(** X13: the call returns a decision exactly when the first query resolves
    and its window holds a keyframe at, or at or after, the desired time,
    or else the widened query resolves and its window holds one at or
    after; the decision is lossless exactly when the first window holds a
    keyframe at the desired time. *)
Theorem returns_iff_some_window_has_a_keyframe :
  (returns (outcome run)
   <-> exists keyframes,
         query 10 = inr keyframes
         /\ (hasKeyframeAt keyframes desiredCutFrom
             \/ hasKeyframeAtOrAfter keyframes desiredCutFrom
             \/ exists widened,
                  query 60 = inr widened
                  /\ hasKeyframeAtOrAfter widened desiredCutFrom))
  /\ (forall decision,
         outcome run = Return decision ->
         (segmentNeedsSmartCut decision = false
          <-> exists keyframes,
                query 10 = inr keyframes
                /\ hasKeyframeAt keyframes desiredCutFrom)).
Proof.
  rewrite needsSmartCut_run. cbv zeta. unfold returns.
  destruct (query 10) as [cause | keyframes] eqn:Hq1.
  { split.
    - split; [intros [d E]; discriminate E | intros [k [E _]]; discriminate E].
    - intros d E. discriminate E. }
  pose proof (exactTime_ok keyframes desiredCutFrom) as He.
  pose proof (nextKeyframe_ok keyframes desiredCutFrom) as Hn.
  destruct (findKeyframeAtExactTime keyframes desiredCutFrom) as [kf |].
  { assert (Hat : hasKeyframeAt keyframes desiredCutFrom) by (exists kf; exact He).
    split.
    - split; [intros _; exists keyframes; auto | intros _; eexists; reflexivity].
    - intros d E. injection E as <-.
      split; [intros _; exists keyframes; auto | reflexivity]. }
  assert (Hnot : ~ exists k, @inr IOFailure _ keyframes = inr k
                             /\ hasKeyframeAt k desiredCutFrom).
  { intros [k [E Hat]]. injection E as <-. exact (He Hat). }
  destruct (findNextKeyframe keyframes desiredCutFrom) as [kf |].
  { assert (Hat : hasKeyframeAtOrAfter keyframes desiredCutFrom)
      by (exists kf; exact Hn).
    split.
    - split; [intros _; exists keyframes; auto | intros _; eexists; reflexivity].
    - intros d E. injection E as <-.
      split; [discriminate | intros H; destruct (Hnot H)]. }
  destruct (query 60) as [cause | widened] eqn:Hq2.
  { split.
    - split; [intros [d E]; discriminate E |].
      intros [k [E [Hat | [Hat | [w [E2 _]]]]]]; try discriminate E2;
        injection E as <-; [destruct (He Hat) | destruct (Hn Hat)].
    - intros d E. discriminate E. }
  pose proof (nextKeyframe_ok widened desiredCutFrom) as Hw.
  destruct (findNextKeyframe widened desiredCutFrom) as [kf |].
  - split.
    + split; [| intros _; eexists; reflexivity].
      intros _. exists keyframes. split; [reflexivity |].
      right. right. exists widened. split; [reflexivity |]. exists kf. exact Hw.
    + intros d E. injection E as <-.
      split; [discriminate | intros H; destruct (Hnot H)].
  - split.
    + split; [intros [d E]; discriminate E |].
      intros [k [E [Hat | [Hat | [w [E2 Hat]]]]]]; injection E as <-.
      * destruct (He Hat).
      * destruct (Hn Hat).
      * injection E2 as <-. destruct (Hw Hat).
    + intros d E. discriminate E.
Qed.

End WithContracts.

End CutPointResolverRuns.

(* ================================================================== *)
(** * Further properties of the built-ins *)
(* ================================================================== *)

Lemma digitValue_nonneg (c : ascii) (d : Z) :
  digitValue c = Some d -> 0 <= d.
Proof.
  unfold digitValue.
  destruct ((48 <=? N_of_ascii c)%N && (N_of_ascii c <=? 57)%N) eqn:E;
    [| discriminate].
  intros H. injection H as <-.
  apply andb_prop in E. destruct E as [E _]. apply N.leb_le in E. lia.
Qed.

________________________________________

[YOUR TASK] Reproduce the lines word for word, starting at the one holding "unfold digitValue." and ending at the final line of the material above.

[TASK RESULT]
  unfold digitValue.
  destruct ((48 <=? N_of_ascii c)%N && (N_of_ascii c <=? 57)%N) eqn:E;
    [| discriminate].
  intros H. injection H as <-.
  apply andb_prop in E. destruct E as [E _]. apply N.leb_le in E. lia.
Qed.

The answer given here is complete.